======== RECORDS FOR PROCESSING
(** C3.  With a C library whose [log] is finite on finite positive
    arguments and zero only at 1, [Log (Custom Base)] on finite floats
    succeeds, with the quotient [log(x) / log(base)], exactly when [x > 0],
    [base > 0] and [base <> 1], and fails with the message
    "For log_b(x): x>0, b>0, b≠1." otherwise.  When [log 8] and [log 2] are
    the correctly rounded logarithms, [x = 8], [base = 2] gives 3; the base 1
    gives the failure. *)
Theorem log_custom_base_outcome (R : runtime) (Hlog : log_contract R) :
  (forall (x b : float) (y : pyval) (angle_mode : string),
      F64.is_finite x = true -> F64.is_finite b = true ->
      evaluate R "Advanced" "Log (Custom Base)" (VFloat x) y (VFloat b) angle_mode =
      if F64.ltb F64.zero x && F64.ltb F64.zero b && negb (F64.eqb_Z b 1)
      then Success (VFloat (F64.div (c_log R x) (c_log R b)))
      else Failure (Text "For log_b(x): x>0, b>0, b≠1."))
  /\ (forall (y : pyval) (angle_mode : string),
         c_log R (F64.of_Z 8) = ln_8 -> c_log R (F64.of_Z 2) = ln_2 ->
         evaluate R "Advanced" "Log (Custom Base)" (VFloat (F64.of_Z 8)) y
           (VFloat (F64.of_Z 2)) angle_mode
         = Success (VFloat (F64.of_Z 3)))
  /\ (forall (y : pyval) (angle_mode : string),
         evaluate R "Advanced" "Log (Custom Base)" (VFloat (F64.of_Z 8)) y
           (VFloat (F64.of_Z 1)) angle_mode
         = Failure (Text "For log_b(x): x>0, b>0, b≠1.")).
Proof.
  destruct Hlog as [Hfin Hnz].
  assert (H : forall (x b : float) (y : pyval) (angle_mode : string),
      F64.is_finite x = true -> F64.is_finite b = true ->
      evaluate R "Advanced" "Log (Custom Base)" (VFloat x) y (VFloat b) angle_mode =
      if F64.ltb F64.zero x && F64.ltb F64.zero b && negb (F64.eqb_Z b 1)
      then Success (VFloat (F64.div (c_log R x) (c_log R b)))
      else Failure (Text "For log_b(x): x>0, b>0, b≠1.")).
  { intros x b y angle_mode Hx Hb. unfold evaluate.
    rewrite compute_log_custom_base.
    rewrite log_base_guard by assumption. cbn [bind ret].
    destruct (F64.ltb F64.zero x) eqn:Hxp; [|reflexivity].
    destruct (F64.ltb F64.zero b) eqn:Hbp; [|reflexivity].
    destruct (F64.eqb_Z b 1) eqn:Hb1; [reflexivity|].
    cbn [andb negb]. unfold float_result, math_log_base.
    rewrite (math_log_positive R x Hx Hxp (Hfin x Hx Hxp)).
    rewrite (math_log_positive R b Hb Hbp (Hfin b Hb Hbp)).
    cbn [bind ret]. unfold float_truediv.
    rewrite eqb_zero, (Hnz b Hb Hbp Hb1). reflexivity. }
  split; [exact H|]. split.
  - intros y angle_mode H8 H2. rewrite H by reflexivity.
    cbn [andb negb]. change (F64.ltb F64.zero (F64.of_Z 8)) with true.
    change (F64.ltb F64.zero (F64.of_Z 2)) with true.
    change (F64.eqb_Z (F64.of_Z 2) 1) with false. cbn [andb negb].
    rewrite H8, H2. reflexivity.
  - intros y angle_mode. rewrite H by reflexivity. reflexivity.
Qed.

Lemma log_custom_base_outcome_at_8_2 :
  log_contract table_runtime
  /\ evaluate table_runtime "Advanced" "Log (Custom Base)" (VFloat (F64.of_Z 8))
       VNone (VFloat (F64.of_Z 2)) "Degrees"
     = Success (VFloat (F64.of_Z 3)).
Proof.
  split; [exact table_log_contract|].
  exact (proj1 (proj2 (log_custom_base_outcome table_runtime table_log_contract))
           VNone "Degrees" eq_refl eq_refl).
Defined.

(** ** Rounding to binary64 below the overflow threshold

    [binary_round_aux] shifts a mantissa to 53 bits, rounds it to nearest
    even and shifts once more if the rounding carried.  A mantissa whose
    value is below [2^1023] therefore rounds to a finite float. *)

Lemma digits2_pos_bounds (p : positive) :
  2 ^ (Zpos (digits2_pos p) - 1) <= Zpos p < 2 ^ Zpos (digits2_pos p).
Proof.
  induction p as [p IH|p IH|]; cbn [digits2_pos].
  - rewrite Pos2Z.inj_succ.
    replace (Z.succ (Zpos (digits2_pos p)) - 1) with (Z.succ (Zpos (digits2_pos p) - 1)) by lia.
    rewrite !Z.pow_succ_r by lia. lia.
  - rewrite Pos2Z.inj_succ.
    replace (Z.succ (Zpos (digits2_pos p)) - 1) with (Z.succ (Zpos (digits2_pos p) - 1)) by lia.
    rewrite !Z.pow_succ_r by lia. lia.
  - cbn. lia.
Qed.
(* ===== verification/_CoqProject ===== *)
-Q . S2P
Prelude.v
Text.v
Bytes.v
F64.v
HealthCodec.v
Contract.v
HealthMethod.v
Metadata.v
Interceptors.v
Intercepted.v
InterceptedSpec.v
Identity.v
Bearer.v
Frames.v
Peer.v
Polling.v
Proxy.v
Accepting.v
Cancellation.v
Channel.v
Pki.v
Endpoint.v
EgressBuilder.v
AsyncClient.v
EndpointRace.v
Futures.v
RetryConfig.v
RetryClassifier.v
Retry.v
RetrySpec.v
RetrySteady.v
RetryClient.v
RetryFuture.v
BreakerConfig.v
Breaker.v
BreakerSpec.v
BreakerRace.v
BreakerFuture.v
Stack.v
StackFuture.v
Resilience.v
Providers.v
Fixtures.v
Flaky.v
Suite.v
Host.v
Wire.v
Runtime.v
Network.v
NetRuntime.v
Scenarios.v
Examples.v
ScenarioSpec.v
CancelScenario.v
Outage.v
Balanced.v
AllOptions.v
Generic.v
Root.v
================
» **WHAT YOU SHOULD DO**
Number of lines containing the word "andb" in the listing: state it, and add no other text.

» **SOLUTION TO THIS TASK**
3